We were all equally pleased and at ease with each other in various individual ways, as if we had certainly known each other well before and were only meeting again, except we had this extra cloud of delightedness about us since we'd only known each other on the internet, all were people scattered across the world and really, it was a supreme effort and extraordinarily expensive to see them all. Not to mention taxing on my emotional state, which is often not that erm...shall we say, easy to live with, (ha). It was a magical circumstance and still affects me as if I'm under a spell.

I keep dreaming they are here visiting me, some of them. Occasionally I have conversations with them as if they are here, (long discussions in my head. I can imagine what they'd say to just about anything, correctly or not, I do).

It was as Amy in Seattle said, like Christmas, (in April). 

Katherine Mansfield said, 'I always felt that the great high privilege, relief and comfort of friendship was that one had to explain nothing.' Yes, we could just be ourselves and enjoy the company of another with some ease and much excitement.

Now, memory is serving me something I'm not sure I want to contemplate. Our memories are never the actual experience precisely over again, we adapt and change what we recall constantly to suit whoever we are at the time when we draw the thoughts back to ourselves, sometimes for comfort, or otherwise to inspire, to be reminded of a detail we need to relate to current events or suchlike. But my memories are fading and many of the photos I took were stolen with my laptop, even if I do have some more on other devices, so now what am I left with? The desire to go back there and to have friends visit me certainly, I am left with those great ideas but there is something else here in mind which is not at all welcome. I must rid myself of it as fast as I can, or it could take over and dark places are hardly a good place for anyone to dwell, are they. (No question mark, gloomy circumstances not good for people, especially this one, full-stop).

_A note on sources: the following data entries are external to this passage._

Lemma file_ok_agree V V' d : agree V V' → file_ok V d → file_ok V' d.
Proof.
  intros Ha Hok. pose proof Hok as [F1 F2 F3 F4 F5]. split; [done|done| | |]; intros k.
  - intros Hk. rewrite (blk_agree V) by done. intros Hz. destruct (F3 k Hk Hz) as [Hd Hu]. split; [done|].
    rewrite (used_agree V); [done|done|]. by apply (data_in_disk start cap sb Hgeo).
  - intros k' Hk Hk'. rewrite (blk_agree V V' d k), (blk_agree V V' d k') by done. by apply F4.
  - intros Hk Hs. rewrite (blk_agree V) by done. by apply F5.
Qed.

Lemma fbyte_agree V V' d i : agree V V' → file_ok V d → 0 ≤ i < d_size d → fbyte V' d i = fbyte V d i.
Proof.
  intros Ha Hok Hi. unfold fbyte. rewrite (blk_agree V) by done. pose proof (fo_size _ _ _ Hok) as [_ Hs].
  change (MAXFILE * BSIZE) with 274432 in Hs. rewrite data_agree with (V := V); [done|done|].
  apply (fo_blk _ _ _ Hok); [unfold slot_ok, IND; rewrite BSIZE_eq; zdm|].
  apply (fo_full _ _ _ Hok); rewrite BSIZE_eq; zdm.
Qed.

Lemma wrote_agree V0 d0 inum off l V d V' :
  agree V V' → 0 ≤ off → inum_ok sb inum → wrote V0 d0 inum off l V d → wrote V0 d0 inum off l V' d.
Proof.
  intros Ha Ho Hi [W1 W2 W3 W4 W5 W6 W7 W8 W9]. split; try done.
  - by apply (file_ok_agree V).
  - by apply (meta_agree V).
  - intros i Hir. rewrite (fbyte_agree V); [by apply W6|done|done|lia].
  - intros i Hir Hn. rewrite (fbyte_agree V); [by apply W7|done|done|lia].
  - intros j Hj. rewrite (dino_agree V) by done. by apply W8.
  - intros b Hb Hu Hn HnI Hnl Hk. destruct (W9 b) as (E1 & E2 & E3); try done.
    rewrite Ha by done. split; [done|]. split; [by rewrite (used_agree V)|].
    intros k Hks. rewrite (blk_agree V) by done. by apply E3.
Qed.

Lemma wrote_refl V d inum off :
  file_ok V d → meta_used V → dinode_wf d → dino sb V inum = d → 0 ≤ off ≤ d_size d → wrote V d inum off [] V d.
Proof.
  intros Hok Hm Hwf Hd Ho. split; try done; simpl; try lia.
  intros j Hj. case_decide; congruence.
Qed.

Poetry and art are the answer, I often say.


Laura Lee took this in the Chicago Art Institute - a Renoir painting

Coloured Fragments and the Rain

Those family gifts arrived all at once and late,
delivered in a haphazard pile by a depressed postie,
(lost their job that day, snapping at their supervisor).
Then the woman found the boxes torn apart by dogs.
Aged steaks in an insulated carton the cause for teeth,
her neighbour an eager amateur Sherlock
poked the parcel with a stick and read the label.

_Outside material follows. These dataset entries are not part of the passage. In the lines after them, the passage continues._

(* ===== verification/FsOp.v ===== *)
(** * FsOp: a file system operation from [begin_op] to [end_op]

    Between operations the log is empty and the cache shows the disk ([idle]).
    [op_begin] and [op_end] take such a state into a transaction and back; the
    commit of the transaction is atomic with respect to crashes ([commits]). *)
From stdpp Require Import functions.
From S2P Require Import Prelude Riscv Spinlock Bio BioSpec Log LogSpec LogCrash LogTx UserMem Fs FsTx FsAlloc FsInode FsFile FsRW.

Lemma after_length f ws (k : nat) :
  (∀ b, length (f b) = k) → Forall (λ w : Z * list Z, length w.2 = k) ws → ∀ b, length (after f ws b) = k.
Proof.
  intros Hf Hws. induction ws as [|w ws IH] using rev_ind; intros b; [apply Hf|].
  apply Forall_app in Hws as [Hws Hw]. inversion_clear Hw as [|? ? Hw1 _]. rewrite after_snoc. case_decide; [exact Hw1|by apply IH].
Qed.

Section FsOp.
Context (start cap : Z) (sb : superblock) (Hgeo : geometry start cap sb).
Context (dev : Z) (Hdev : 0 < dev < 2 ^ 31) (mypid : Z).
Implicit Types (s : fstate tdisk) (d : tdisk) (V : Z → list Z) (bs : list Z).
Notation ftx := (ftx dev mypid start cap sb).
Notation in_log := (in_log start cap).
Notation place := (place start cap sb Hgeo).

(** No operation in progress, an empty log, over the disk [d]. *)
Definition idle s d : Prop :=
  ftx 0 s d (disk_read d) [] [] None ∧ hdr_n (disk_read d start) = 0.

(** The disk [d'] is [d] after a transaction that makes it [V]: recovery from a
    crash at any of the transaction's disk writes gives the one or the other. *)
Record commits d V d' : Prop := {
  ct_new : ∀ b, ¬ in_log b → disk_read d' b = V b;
  ct_hist : t_base d' = t_base d ∧ t_hist d `prefix_of` t_hist d';
  ct_crash : ∀ k, (length (t_hist d) ≤ k)%nat →
    ∃ l2, reboot dev mypid start (cap + 1) (cold (crash_at k d')) = Ok tt l2 ∧
      ((∀ b, ¬ in_log b → disk_read (dk (lbc l2)) b = disk_read d b) ∨
       (∀ b, ¬ in_log b → disk_read (dk (lbc l2)) b = V b));
}.

Lemma op_begin s d (Q : unit → fstate tdisk → Prop) :
  idle s d → (∀ s', ftx 1 s' d (disk_read d) [] [] None → itab s' = itab s → Q tt s') →
  wp (flog begin_op) Q s.
Proof.
  intros [[Hc Hh Hnd Hhd Hcl Hlen (Ho & _ & Hcm) Hsz Hsb] Hn0] HQ. apply wp_flog. unfold wp.
  pose proof (hd_n _ _ _ _ _ Hh) as Hn. simpl in Hn.
  rewrite begin_op_spec by (unfold LOGSIZE, MAXOPBLOCKS; lia). rewrite Hcm, Ho, Hn, decide_True by done.
  apply HQ; [|done]. split; try done. destruct Hh. by split.
Qed.

Lemma ftx_ready s d V bs :
  ftx 1 s d V bs [] None → hdr_n (disk_read d start) = 0 → bs ≠ [] → (length bs < 29)%nat →
  ∃ A, (∀ b, view (A b) = V b) ∧ (∀ b, refs (A b) = if decide (b ∈ bs) then 1 else 0) ∧ (∀ b, owner (A b) = None) ∧
    ready dev start cap (mkLst (lbc (fl s)) (set_committing true (set_outstanding 0 (lg (fl s))))) A bs.
Proof.
  intros [(A & Hc & HV & Hr & Ho) Hh Hnd Hhd Hcl Hlen (Hout & _ & Hcm) Hsz Hsb] Hn0 Hne Hten.
  exists A. split; [done|]. pose proof place as (Hp1 & Hp2 & Hp3). destruct Hh as [Hl Hn Hbs Hlb Hhm Hnb Hmax].
  assert (Hr' : ∀ b, refs (A b) = if decide (b ∈ bs) then 1 else 0).
  { intros b. rewrite Hr. rewrite (decide_False (P := b ∈ [].*2)) by apply not_elem_of_nil. lia. }
  assert (Ho' : ∀ b, owner (A b) = None) by (intros b; by rewrite Ho, decide_False by apply not_elem_of_nil).
  split; [done|]. split; [done|].
  assert (Hdk : dk (lbc (fl s)) = d) by (destruct Hc as (? & _ & _ & ?); done).
  split; cbn [lbc lg]; rewrite ?Hdk; try done.
  - split; [done| |].
    + intros b _. rewrite Hr'. split; [done|]. case_decide; lia.
    + exists bs. split; [intros b; rewrite Hr'; case_decide; [done|lia]|]. unfold nbuf, NBUF, MAXOPBLOCKS.
      split; [lia|]. right. intros b Hb. rewrite Hr', decide_True by done. lia.
  - intros b Hb. rewrite Hr', decide_True by done. lia.
  - destruct bs; [done|simpl; lia].
  - intros b Hb _. rewrite HV. by apply Hcl.
  - rewrite <- Hcl; [apply Hlen| |done]. intros Hin. destruct (Hhm _ Hin) as [_ Hx]. apply Hx. unfold LogSpec.in_log. lia.
Qed.

Lemma commit_writes_length A bs :
  (∀ b, length (view (A b)) = 1024%nat) → (length bs ≤ 30)%nat → Forall (λ b, 0 ≤ b < 2 ^ 31) bs →
  Forall (λ w : Z * list Z, length w.2 = 1024%nat) (commit_writes start A bs).
Proof.
  intros HV Hl Hb. destruct (hdr_roundtrip bs (view (A start))) as (H1 & _ & _); try done.
  destruct (hdr_nil (hdr bs (view (A start))) H1) as [_ H2]. unfold commit_writes.
  rewrite !Forall_app, !Forall_singleton. split_and!; try done.
  - generalize 0. clear -HV. induction bs as [|b bs IH]; intros i; simpl; constructor; [apply HV|apply IH].
  - unfold home. apply Forall_fmap, Forall_true. intros b. apply HV.
Qed.

Lemma op_end s d V bs (Q : unit → fstate tdisk → Prop) :
  ftx 1 s d V bs [] None → (∀ b, length (disk_read d b) = 1024%nat) → hdr_n (disk_read d start) = 0 →
  bs ≠ [] → (length bs < 29)%nat →
  (∀ s' d', idle s' d' → itab s' = itab s → commits d V d' → Q tt s') →
  wp (flog (end_op mypid)) Q s.
Proof.
  intros Ht Hdl Hn0 Hne Hten HQ. apply wp_flog.
  destruct (ftx_ready s d V bs Ht Hn0 Hne Hten) as (A & HV & Hr & Ho & Hrdy). pose proof place as Hplace.
  destruct Ht as [(A0 & Hc0 & _) Hh Hnd Hhd Hcl Hlen (Hout & _ & Hcm) Hsz Hsb].
  assert (Hdk : dk (lbc (fl s)) = d) by (destruct Hc0 as (? & _ & _ & ?); done). clear A0 Hc0.
  destruct (commit_crash_atomic dev mypid start cap (cap + 1) _ A bs Hdev Hplace ltac:(unfold LOGSIZE, MAXOPBLOCKS in *; lia) Hrdy)
    as (s4 & Hs4 & Hfin & Hcrash).
  pose proof Hrdy as [Rc Rl Rq Rnd Rp Rlen Rcap Rn Rb Rcl Rh0 Rn0].
  destruct (wp_run _ _ _ _ _ (commit_spec dev Hdev mypid start cap Hplace bs _ A _ Rc Rl Rq Rnd Rp Rlen Rcap Rn Rb) Hs4)
    as (Hlg4 & A' & Hc4 & [C1 C2 C3]).
  cbn [lbc lg] in *. rewrite Hdk in *. set (d' := writes d (commit_writes start A bs)) in *.
  assert (Hdk4 : dk (lbc s4) = d') by (destruct Hc4 as (? & _ & _ & ?); done).
  unfold wp. rewrite (end_op_last mypid (fl s) s4 Hcm Hout Hs4). clear Hs4. rewrite Hdk4 in *.
  assert (Hlen' : ∀ b, length (disk_read d' b) = 1024%nat).
  { intros b. unfold d'. rewrite tdisk_read_writes. apply (after_length (disk_read d)).
    - exact Hdl.
    - apply commit_writes_length; [intros b'; rewrite HV; apply Hlen|lia|].
      apply Forall_forall. intros b' Hb'. by apply (hd_home _ _ _ _ _ Hh). }
  assert (Hst : hdr_n (disk_read d' start) = 0).
  { unfold d', commit_writes. rewrite tdisk_read_writes, !app_assoc, after_snoc. simpl. rewrite decide_True by done.
    apply hdr_nil, hdr_roundtrip; [rewrite HV; apply Hlen|lia|]. apply Forall_forall. intros b Hb. by apply (hd_home _ _ _ _ _ Hh). }
  assert (Hr' : ∀ b, refs (A' b) = 0) by (intros b; rewrite C1, Hr; case_decide; lia).
  apply (HQ _ d'); [split; [|done]| |].
  - split; cbn [fl lbc lg fsb]; try done.
    + exists A'. split; [exact Hc4|]. split; [|split]; intros b.
      * by apply (cst_clean dev (lbc s4)).
      * rewrite Hr', !decide_False by apply not_elem_of_nil. done.
      * rewrite decide_False by apply not_elem_of_nil. by apply C2.
    + rewrite Hlg4. destruct Hh as [Hl Hn Hbs Hlb Hhm Hnb Hmax]. split; simpl; try done; try lia. by intros b ?%not_elem_of_nil.
    + by intros i b ?%not_elem_of_nil.
    + by rewrite Hlg4.
    + by rewrite Hlg4.
  - done.
  - split.
    + intros b Hb. rewrite Hfin by done. apply HV.
    + unfold d'. rewrite writes_hist. simpl. split; [done|by apply prefix_app_r].
    + intros k Hk. destruct (Hcrash k Hk) as (s2 & Hs2 & Hrec). exists s2. split; [done|].
      destruct (decide (k ≤ length (t_hist d) + length bs)%nat); [left; done|right].
      intros b Hb. rewrite Hrec by done. apply HV.
Qed.

(** An operation that has logged no block ends without a disk write. *)
Lemma op_end_empty s d (Q : unit → fstate tdisk → Prop) :
  ftx 1 s d (disk_read d) [] [] None → hdr_n (disk_read d start) = 0 →
  (∀ s', idle s' d → itab s' = itab s → Q tt s') → wp (flog (end_op mypid)) Q s.
Proof.
  intros [Hc Hh Hnd Hhd Hcl Hlen (Hout & _ & Hcm) Hsz Hsb] Hn0 HQ. apply wp_flog.
  pose proof (hd_n _ _ _ _ _ Hh) as Hn. simpl in Hn. unfold wp.
  rewrite (end_op_last mypid (fl s) (mkLst (lbc (fl s)) (set_committing true (set_outstanding 0 (lg (fl s))))) Hcm Hout).
  - apply HQ; [|done]. split; [|done]. destruct Hh as [Hl Hn' Hbs Hlb Hhm Hnb Hmax]. by split.
  - unfold commit, bind, gets. cbn [lg set_committing set_outstanding lh_n]. by rewrite Hn.
Qed.

(** After boot no operation is in progress. *)
Lemma boot_idle (d : tdisk) (l0 : lst tdisk) t :
  (∀ b, length (disk_read d b) = 1024%nat) → good_header start cap (disk_read d) →
  reboot dev mypid start (cap + 1) (cold d) = Ok tt l0 →
  idle (mkFs l0 sb t) (dk (lbc l0)) ∧ ∀ b, disk_read (dk (lbc l0)) b = recovered start (disk_read d) b.
Proof.
  intros Hlen Hg Hb. pose proof place as Hp. assert (HL : LOGSIZE = 30) by done.
  destruct (boot_tx dev Hdev mypid start cap Hp (cap + 1) d l0 ltac:(lia) Hg Hb) as (B1 & B2 & B3 & B4 & B5 & A & [T1 T2 T3 T4] & HA).
  destruct (wp_run _ _ _ _ _ (reboot_spec dev Hdev mypid start cap Hp (cap + 1) d ltac:(lia) Hg) Hb) as (_ & A' & d' & Hc & Hd' & _).
  clear Hb. assert (Hdk : dk (lbc l0) = d') by (destruct Hc as (? & _ & _ & ?); done).
  assert (Hrd : ∀ b, disk_read (dk (lbc l0)) b = recovered start (disk_read d) b).
  { intros b. rewrite Hdk, Hd', read_writes. done. }
  split; [|done]. split; [|done]. split; try done.
  - exists A. split; [done|]. split; [done|]. split; intros b; [rewrite T3|rewrite T4, decide_False by apply not_elem_of_nil; done].
    rewrite !decide_False by apply not_elem_of_nil. done.
  - constructor.
  - by intros i b ?%not_elem_of_nil.
  - intros b. rewrite Hrd. unfold recovered, recover_writes. apply after_length; [done|]. apply Forall_app. split.
    + generalize 0. induction (hdr_blocks (disk_read d start)) as [|x bs IH]; intros i; simpl; constructor; [apply Hlen|apply IH].
    + constructor; [|constructor]. apply hdr_nil, Hlen.
Qed.
End FsOp.

(** ** A file system as mkfs lays it out

    2000 blocks, a log of 30 blocks at block 2, 200 inodes at block 32 and the
    bitmap in block 45; inode 1 is an empty directory, inode 2 an empty file. *)
Definition demo_sb : superblock := mkSb FSMAGIC 2000 1954 200 30 2 32 45.
Definition demo_dir : dinode := mkDinode 1 0 0 1 0 (replicate 13 0).
Definition demo_inode : dinode := mkDinode 2 0 0 1 0 (replicate 13 0).
Definition demo_blocks : Z → list Z :=
  put_dino demo_sb (put_dino demo_sb (λ b, if b =? 45 then [255; 255; 255; 255; 255; 63] ++ replicate 1018 0 else zero_block)
    1 demo_dir) 2 demo_inode.
Definition demo_disk : tdisk := mkT demo_blocks [].

Lemma demo_geometry : geometry 2 29 demo_sb.
Proof. split; vm_compute; repeat split; discriminate. Qed.

Lemma demo_length b : length (disk_read demo_disk b) = 1024%nat.
Proof.
  change (length (demo_blocks b) = 1024%nat). unfold demo_blocks, put_dino. change (IBLOCK 1 demo_sb) with 32. change (IBLOCK 2 demo_sb) with 32.
  destruct (decide (32 = b)) as [<-|Hb]; [rewrite fn_lookup_insert; vm_compute; done|rewrite !fn_lookup_insert_ne by done].
  destruct (b =? 45); vm_compute; done.
Qed.

Lemma demo_header : hdr_n (disk_read demo_disk 2) = 0 ∧ good_header 2 29 (disk_read demo_disk).
Proof.
  assert (Hn : hdr_n (disk_read demo_disk 2) = 0) by (vm_compute; done). split; [done|].
  split; unfold hdr_blocks; rewrite ?Hn; [apply demo_length|lia|constructor|constructor].
Qed.

Lemma demo_meta : meta_used demo_sb (disk_read demo_disk).
Proof.
  intros b Hb. change (datastart demo_sb) with 46 in Hb.
  assert (Hall : forallb (λ i, used demo_sb (disk_read demo_disk) (Z.of_nat i)) (seq 0 46) = true) by (vm_compute; done).
  rewrite forallb_forall in Hall. specialize (Hall (Z.to_nat b)). rewrite Z2Nat.id in Hall by lia.
  apply Hall, in_seq. lia.
Qed.

Lemma demo_dinode_wf : dinode_wf demo_inode ∧ dinode_wf demo_dir.
Proof. split; (split; simpl; try lia; split; [done|repeat constructor; lia]). Qed.

Lemma demo_dino : dino demo_sb (disk_read demo_disk) 2 = demo_inode.
Proof. vm_compute. done. Qed.

(** A file with no blocks. *)
Lemma demo_file_ok V d : d_addrs d = replicate 13 0 → d_size d = 0 → file_ok demo_sb V d.
Proof.
  intros Ha Hs. assert (Hz : ∀ k, blk V d k = 0).
  { intros k. unfold blk. rewrite Ha. 
    assert (Hn : ∀ j m, nth j (replicate m 0) 0 = 0) by (intros j m; revert j; induction m; intros [|j]; simpl; auto).
    rewrite !Hn. repeat case_match; done. }
  split; [by rewrite Ha|rewrite Hs; vm_compute; split; discriminate|..]; try (intros; by rewrite ?Hz in *).
  intros k Hk. rewrite Hs, BSIZE_eq. lia.
Qed.

(** The booted system, with the file in the first entry of the table and the
    directory, locked by process 7, in the second. *)
Definition demo_itab (ip : nat) : inode :=
  if decide (ip = 0%nat) then mkInode 1 2 1 (mkSleep 0 0) false (mkDinode 0 0 0 0 0 (replicate 13 0))
  else if decide (ip = 1%nat) then mkInode 1 1 1 (mkSleep 1 7) true demo_dir
  else mkInode 0 0 0 (mkSleep 0 0) false (mkDinode 0 0 0 0 0 (replicate 13 0)).

Lemma demo_fs_boot_ok :
  ∃ l0, reboot 1 7 2 30 (cold demo_disk) = Ok tt l0 ∧ idle 2 29 demo_sb 1 7 (mkFs l0 demo_sb demo_itab) (dk (lbc l0)) ∧
    agree 2 29 (disk_read demo_disk) (disk_read (dk (lbc l0))).
Proof.
  destruct demo_header as [Hn Hg].
  destruct (wp_inv _ _ _ (reboot_spec 1 ltac:(lia) 7 2 29 log_place 30 demo_disk ltac:(lia) Hg)) as ([] & l0 & Hl0 & _).
  exists l0. split; [exact Hl0|].
  destruct (boot_idle 2 29 demo_sb demo_geometry 1 ltac:(lia) 7 demo_disk l0 demo_itab demo_length Hg Hl0) as [Hi Hr].
  split; [exact Hi|]. intros b Hb. rewrite Hr. by apply (recovered_empty 2 29 ltac:(pose proof log_place; lia)).
Qed.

Vegetarian by then she could only stand back,
as if the rain-splattered paper would explode,
a volcano of missed anniversaries and parties.
She'd forgotten until she'd been away, the cruelty;
how some wit once sent her a kit-set cage
complete with a sign to hang on it about vermin,
(when she did the decent thing and self-imprisoned).

Later, she told a cat who visited the sunny concrete,
'I don't remember rain and wind crashing so before.'
Vast weather the previous evening from enormous oceans
shouted to her about deserts of ice and empty months,
while she lit candles and kept the bathwater;
poured grey stuff over intense plants - they leapt
each tend to find more sun and space.

'Safety and plenty have a price,' the magician said
when asked for another reading, in the booth.
Surrounded with tassels and an incense soak,
she saw the symbols flipped then laid to carpet
an empty mind-room with guests' photographs.
Cracks and creaks from her house settling to winter
on an old gravel swamp bed near a spring.

A lake close to the harbour - watery refuge;
the woman watched the rain, broke out of thought
raced into the deluge as if washed in light.
Her tuned voice split the sky and pierced
many stone hearts in the land with a ringing slice.
'You shall not place me in your tick tick boxes,
I curl here for another page, my truly own.'

Mornings the larger windows give towards up
while pebble glass captures and plays elsewhere.
'Here it is, the place I've turned myself around in,'
she laughed and soon fetched the better china.
While they wondered what bird called then,
someone built up a pile of unwanted thoughts
a good fire set with their talk and touch.